Of all the lines in the material, tally those containing the string "apply", and report nothing but the total.

## RAW DATA
- - -
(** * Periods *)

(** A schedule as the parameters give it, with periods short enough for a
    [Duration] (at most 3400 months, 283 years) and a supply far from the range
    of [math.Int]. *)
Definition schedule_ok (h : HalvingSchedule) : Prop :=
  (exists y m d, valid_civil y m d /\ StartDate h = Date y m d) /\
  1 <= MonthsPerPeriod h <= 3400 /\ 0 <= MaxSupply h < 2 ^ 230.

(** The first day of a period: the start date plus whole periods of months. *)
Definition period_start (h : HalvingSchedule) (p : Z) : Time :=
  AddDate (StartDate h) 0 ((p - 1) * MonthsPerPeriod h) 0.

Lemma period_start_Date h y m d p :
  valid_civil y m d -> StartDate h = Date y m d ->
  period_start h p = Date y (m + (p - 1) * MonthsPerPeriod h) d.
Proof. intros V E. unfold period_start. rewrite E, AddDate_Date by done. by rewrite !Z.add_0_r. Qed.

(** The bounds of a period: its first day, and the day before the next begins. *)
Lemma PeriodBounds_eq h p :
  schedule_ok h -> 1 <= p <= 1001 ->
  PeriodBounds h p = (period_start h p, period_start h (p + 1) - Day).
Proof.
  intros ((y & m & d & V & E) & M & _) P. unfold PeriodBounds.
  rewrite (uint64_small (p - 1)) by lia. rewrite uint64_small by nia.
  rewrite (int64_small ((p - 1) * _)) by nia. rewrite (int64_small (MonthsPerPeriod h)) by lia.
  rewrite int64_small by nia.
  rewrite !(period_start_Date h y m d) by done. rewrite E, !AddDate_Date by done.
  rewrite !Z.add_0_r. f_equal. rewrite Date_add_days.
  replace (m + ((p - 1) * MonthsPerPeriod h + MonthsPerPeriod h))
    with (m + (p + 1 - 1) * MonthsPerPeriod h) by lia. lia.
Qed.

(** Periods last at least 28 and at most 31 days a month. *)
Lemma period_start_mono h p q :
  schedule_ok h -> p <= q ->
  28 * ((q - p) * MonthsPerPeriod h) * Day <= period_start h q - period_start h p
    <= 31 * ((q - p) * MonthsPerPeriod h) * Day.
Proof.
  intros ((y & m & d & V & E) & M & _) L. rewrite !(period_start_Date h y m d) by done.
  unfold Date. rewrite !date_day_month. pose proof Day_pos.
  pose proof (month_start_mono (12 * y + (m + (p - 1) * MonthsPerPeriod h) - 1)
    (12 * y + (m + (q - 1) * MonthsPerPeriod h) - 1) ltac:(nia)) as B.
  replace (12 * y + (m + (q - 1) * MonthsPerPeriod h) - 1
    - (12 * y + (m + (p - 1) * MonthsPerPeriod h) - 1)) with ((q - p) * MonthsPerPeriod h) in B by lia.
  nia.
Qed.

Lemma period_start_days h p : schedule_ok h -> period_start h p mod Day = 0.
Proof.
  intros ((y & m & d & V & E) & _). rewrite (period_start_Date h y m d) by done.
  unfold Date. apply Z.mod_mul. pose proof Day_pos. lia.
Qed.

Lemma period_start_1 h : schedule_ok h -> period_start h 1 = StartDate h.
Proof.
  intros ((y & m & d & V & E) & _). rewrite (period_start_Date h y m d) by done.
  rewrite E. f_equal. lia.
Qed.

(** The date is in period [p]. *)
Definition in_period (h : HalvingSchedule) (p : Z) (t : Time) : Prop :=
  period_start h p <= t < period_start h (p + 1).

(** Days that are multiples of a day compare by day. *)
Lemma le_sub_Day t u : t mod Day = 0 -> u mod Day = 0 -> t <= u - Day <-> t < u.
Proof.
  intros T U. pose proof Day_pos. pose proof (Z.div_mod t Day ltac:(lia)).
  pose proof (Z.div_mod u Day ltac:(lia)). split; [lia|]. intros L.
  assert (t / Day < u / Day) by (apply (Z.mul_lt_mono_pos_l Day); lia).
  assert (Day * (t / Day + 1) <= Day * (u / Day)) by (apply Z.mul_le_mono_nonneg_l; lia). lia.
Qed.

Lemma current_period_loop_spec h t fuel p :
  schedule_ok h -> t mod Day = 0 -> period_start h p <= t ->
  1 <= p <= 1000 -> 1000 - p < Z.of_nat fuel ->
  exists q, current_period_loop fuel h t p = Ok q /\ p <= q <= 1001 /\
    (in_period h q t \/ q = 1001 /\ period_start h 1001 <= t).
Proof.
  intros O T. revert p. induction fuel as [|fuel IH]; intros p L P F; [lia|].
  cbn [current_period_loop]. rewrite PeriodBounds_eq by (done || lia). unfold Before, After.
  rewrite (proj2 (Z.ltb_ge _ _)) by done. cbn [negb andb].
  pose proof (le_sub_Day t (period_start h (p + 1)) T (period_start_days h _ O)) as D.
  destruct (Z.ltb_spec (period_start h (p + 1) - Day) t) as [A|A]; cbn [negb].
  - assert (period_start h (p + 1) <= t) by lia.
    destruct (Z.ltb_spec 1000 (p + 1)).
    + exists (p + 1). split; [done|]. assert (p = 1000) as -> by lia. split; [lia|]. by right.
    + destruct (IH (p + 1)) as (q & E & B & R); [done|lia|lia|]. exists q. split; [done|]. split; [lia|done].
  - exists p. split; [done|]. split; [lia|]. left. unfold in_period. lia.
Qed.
- - -
## TASK OUTPUT
3